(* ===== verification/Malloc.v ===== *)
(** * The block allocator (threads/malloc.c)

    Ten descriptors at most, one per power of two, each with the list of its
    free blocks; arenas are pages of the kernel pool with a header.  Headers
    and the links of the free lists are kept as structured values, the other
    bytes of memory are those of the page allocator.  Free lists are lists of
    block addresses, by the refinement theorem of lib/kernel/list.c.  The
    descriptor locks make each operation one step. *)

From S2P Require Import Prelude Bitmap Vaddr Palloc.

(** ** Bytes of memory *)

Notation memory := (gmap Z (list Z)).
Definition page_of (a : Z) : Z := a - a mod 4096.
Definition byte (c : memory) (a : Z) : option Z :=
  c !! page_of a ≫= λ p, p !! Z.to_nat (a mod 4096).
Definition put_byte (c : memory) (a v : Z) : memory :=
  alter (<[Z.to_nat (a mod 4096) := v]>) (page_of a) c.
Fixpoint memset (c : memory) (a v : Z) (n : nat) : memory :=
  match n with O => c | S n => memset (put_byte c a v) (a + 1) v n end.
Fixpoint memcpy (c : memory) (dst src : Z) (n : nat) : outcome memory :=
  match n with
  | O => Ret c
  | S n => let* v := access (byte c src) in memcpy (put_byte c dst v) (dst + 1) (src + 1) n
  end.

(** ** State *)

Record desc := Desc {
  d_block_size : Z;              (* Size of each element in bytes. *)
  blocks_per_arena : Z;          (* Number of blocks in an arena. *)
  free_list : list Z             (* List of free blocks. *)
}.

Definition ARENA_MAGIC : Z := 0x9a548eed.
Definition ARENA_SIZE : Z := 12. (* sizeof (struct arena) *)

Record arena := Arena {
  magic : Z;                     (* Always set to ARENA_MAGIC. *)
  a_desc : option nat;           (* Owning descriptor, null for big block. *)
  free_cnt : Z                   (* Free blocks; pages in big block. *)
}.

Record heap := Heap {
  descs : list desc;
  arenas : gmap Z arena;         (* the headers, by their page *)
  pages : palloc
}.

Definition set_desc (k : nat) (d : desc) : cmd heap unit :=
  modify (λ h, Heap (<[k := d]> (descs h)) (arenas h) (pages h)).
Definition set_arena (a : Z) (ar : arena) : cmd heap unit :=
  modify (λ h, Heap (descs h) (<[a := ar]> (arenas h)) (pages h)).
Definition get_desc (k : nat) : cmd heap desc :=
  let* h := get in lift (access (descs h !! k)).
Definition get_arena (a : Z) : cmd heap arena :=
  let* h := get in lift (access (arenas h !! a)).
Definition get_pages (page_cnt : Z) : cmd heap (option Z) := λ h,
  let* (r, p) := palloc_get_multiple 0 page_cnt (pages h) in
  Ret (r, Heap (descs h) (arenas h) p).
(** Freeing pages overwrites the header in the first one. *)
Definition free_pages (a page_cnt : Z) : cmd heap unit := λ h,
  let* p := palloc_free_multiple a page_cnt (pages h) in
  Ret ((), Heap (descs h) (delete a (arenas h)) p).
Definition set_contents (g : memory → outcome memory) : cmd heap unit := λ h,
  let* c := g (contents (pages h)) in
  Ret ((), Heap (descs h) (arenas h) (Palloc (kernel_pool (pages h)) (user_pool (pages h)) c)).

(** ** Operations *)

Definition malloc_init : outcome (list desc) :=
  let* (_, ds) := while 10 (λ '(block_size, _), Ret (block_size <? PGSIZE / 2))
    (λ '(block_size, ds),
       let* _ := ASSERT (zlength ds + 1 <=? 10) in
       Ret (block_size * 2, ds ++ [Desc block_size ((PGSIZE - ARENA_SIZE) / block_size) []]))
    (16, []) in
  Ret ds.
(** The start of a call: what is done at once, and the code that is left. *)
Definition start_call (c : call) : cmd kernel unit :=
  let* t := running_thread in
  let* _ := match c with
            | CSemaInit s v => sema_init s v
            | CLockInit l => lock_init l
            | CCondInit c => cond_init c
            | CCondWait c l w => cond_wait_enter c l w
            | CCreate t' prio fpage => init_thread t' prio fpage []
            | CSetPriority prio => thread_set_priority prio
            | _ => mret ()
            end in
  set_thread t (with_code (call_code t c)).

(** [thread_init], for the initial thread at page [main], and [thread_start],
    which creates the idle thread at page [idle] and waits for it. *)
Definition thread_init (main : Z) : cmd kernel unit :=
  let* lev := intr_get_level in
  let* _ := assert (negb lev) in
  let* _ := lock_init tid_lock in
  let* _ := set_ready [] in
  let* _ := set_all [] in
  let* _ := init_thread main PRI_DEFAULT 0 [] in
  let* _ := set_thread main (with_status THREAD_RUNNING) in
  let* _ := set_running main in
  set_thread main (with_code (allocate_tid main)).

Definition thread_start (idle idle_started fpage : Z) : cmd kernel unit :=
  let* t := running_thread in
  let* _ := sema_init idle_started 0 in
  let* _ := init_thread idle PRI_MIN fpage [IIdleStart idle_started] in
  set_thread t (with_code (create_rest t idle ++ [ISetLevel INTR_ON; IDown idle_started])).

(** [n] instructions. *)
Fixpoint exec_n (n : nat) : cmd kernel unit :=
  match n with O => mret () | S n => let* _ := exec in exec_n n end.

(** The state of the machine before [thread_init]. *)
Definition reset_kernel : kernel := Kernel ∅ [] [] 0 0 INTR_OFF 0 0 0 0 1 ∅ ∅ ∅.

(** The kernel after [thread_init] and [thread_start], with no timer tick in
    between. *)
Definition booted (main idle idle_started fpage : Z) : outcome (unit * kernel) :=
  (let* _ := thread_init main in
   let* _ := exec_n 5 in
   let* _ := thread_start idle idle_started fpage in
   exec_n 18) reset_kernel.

■ **PROBLEM DETAILS**
Print the material above once more, exactly.

■ **ANSWER BOX**
(* ===== verification/Malloc.v ===== *)
(** * The block allocator (threads/malloc.c)

    Ten descriptors at most, one per power of two, each with the list of its
    free blocks; arenas are pages of the kernel pool with a header.  Headers
    and the links of the free lists are kept as structured values, the other
    bytes of memory are those of the page allocator.  Free lists are lists of
    block addresses, by the refinement theorem of lib/kernel/list.c.  The
    descriptor locks make each operation one step. *)

From S2P Require Import Prelude Bitmap Vaddr Palloc.

(** ** Bytes of memory *)

Notation memory := (gmap Z (list Z)).
Definition page_of (a : Z) : Z := a - a mod 4096.
Definition byte (c : memory) (a : Z) : option Z :=
  c !! page_of a ≫= λ p, p !! Z.to_nat (a mod 4096).
Definition put_byte (c : memory) (a v : Z) : memory :=
  alter (<[Z.to_nat (a mod 4096) := v]>) (page_of a) c.
Fixpoint memset (c : memory) (a v : Z) (n : nat) : memory :=
  match n with O => c | S n => memset (put_byte c a v) (a + 1) v n end.
Fixpoint memcpy (c : memory) (dst src : Z) (n : nat) : outcome memory :=
  match n with
  | O => Ret c
  | S n => let* v := access (byte c src) in memcpy (put_byte c dst v) (dst + 1) (src + 1) n
  end.

(** ** State *)

Record desc := Desc {
  d_block_size : Z;              (* Size of each element in bytes. *)
  blocks_per_arena : Z;          (* Number of blocks in an arena. *)
  free_list : list Z             (* List of free blocks. *)
}.

Definition ARENA_MAGIC : Z := 0x9a548eed.
Definition ARENA_SIZE : Z := 12. (* sizeof (struct arena) *)

Record arena := Arena {
  magic : Z;                     (* Always set to ARENA_MAGIC. *)
  a_desc : option nat;           (* Owning descriptor, null for big block. *)
  free_cnt : Z                   (* Free blocks; pages in big block. *)
}.

Record heap := Heap {
  descs : list desc;
  arenas : gmap Z arena;         (* the headers, by their page *)
  pages : palloc
}.

Definition set_desc (k : nat) (d : desc) : cmd heap unit :=
  modify (λ h, Heap (<[k := d]> (descs h)) (arenas h) (pages h)).
Definition set_arena (a : Z) (ar : arena) : cmd heap unit :=
  modify (λ h, Heap (descs h) (<[a := ar]> (arenas h)) (pages h)).
Definition get_desc (k : nat) : cmd heap desc :=
  let* h := get in lift (access (descs h !! k)).
Definition get_arena (a : Z) : cmd heap arena :=
  let* h := get in lift (access (arenas h !! a)).
Definition get_pages (page_cnt : Z) : cmd heap (option Z) := λ h,
  let* (r, p) := palloc_get_multiple 0 page_cnt (pages h) in
  Ret (r, Heap (descs h) (arenas h) p).
(** Freeing pages overwrites the header in the first one. *)
Definition free_pages (a page_cnt : Z) : cmd heap unit := λ h,
  let* p := palloc_free_multiple a page_cnt (pages h) in
  Ret ((), Heap (descs h) (delete a (arenas h)) p).
Definition set_contents (g : memory → outcome memory) : cmd heap unit := λ h,
  let* c := g (contents (pages h)) in
  Ret ((), Heap (descs h) (arenas h) (Palloc (kernel_pool (pages h)) (user_pool (pages h)) c)).

(** ** Operations *)

Definition malloc_init : outcome (list desc) :=
  let* (_, ds) := while 10 (λ '(block_size, _), Ret (block_size <? PGSIZE / 2))
    (λ '(block_size, ds),
       let* _ := ASSERT (zlength ds + 1 <=? 10) in
       Ret (block_size * 2, ds ++ [Desc block_size ((PGSIZE - ARENA_SIZE) / block_size) []]))
    (16, []) in
  Ret ds.
(** The start of a call: what is done at once, and the code that is left. *)
Definition start_call (c : call) : cmd kernel unit :=
  let* t := running_thread in
  let* _ := match c with
            | CSemaInit s v => sema_init s v
            | CLockInit l => lock_init l
            | CCondInit c => cond_init c
            | CCondWait c l w => cond_wait_enter c l w
            | CCreate t' prio fpage => init_thread t' prio fpage []
            | CSetPriority prio => thread_set_priority prio
            | _ => mret ()
            end in
  set_thread t (with_code (call_code t c)).

(** [thread_init], for the initial thread at page [main], and [thread_start],
    which creates the idle thread at page [idle] and waits for it. *)
Definition thread_init (main : Z) : cmd kernel unit :=
  let* lev := intr_get_level in
  let* _ := assert (negb lev) in
  let* _ := lock_init tid_lock in
  let* _ := set_ready [] in
  let* _ := set_all [] in
  let* _ := init_thread main PRI_DEFAULT 0 [] in
  let* _ := set_thread main (with_status THREAD_RUNNING) in
  let* _ := set_running main in
  set_thread main (with_code (allocate_tid main)).

Definition thread_start (idle idle_started fpage : Z) : cmd kernel unit :=
  let* t := running_thread in
  let* _ := sema_init idle_started 0 in
  let* _ := init_thread idle PRI_MIN fpage [IIdleStart idle_started] in
  set_thread t (with_code (create_rest t idle ++ [ISetLevel INTR_ON; IDown idle_started])).

(** [n] instructions. *)
Fixpoint exec_n (n : nat) : cmd kernel unit :=
  match n with O => mret () | S n => let* _ := exec in exec_n n end.

(** The state of the machine before [thread_init]. *)
Definition reset_kernel : kernel := Kernel ∅ [] [] 0 0 INTR_OFF 0 0 0 0 1 ∅ ∅ ∅.

(** The kernel after [thread_init] and [thread_start], with no timer tick in
    between. *)
Definition booted (main idle idle_started fpage : Z) : outcome (unit * kernel) :=
  (let* _ := thread_init main in
   let* _ := exec_n 5 in
   let* _ := thread_start idle idle_started fpage in
   exec_n 18) reset_kernel.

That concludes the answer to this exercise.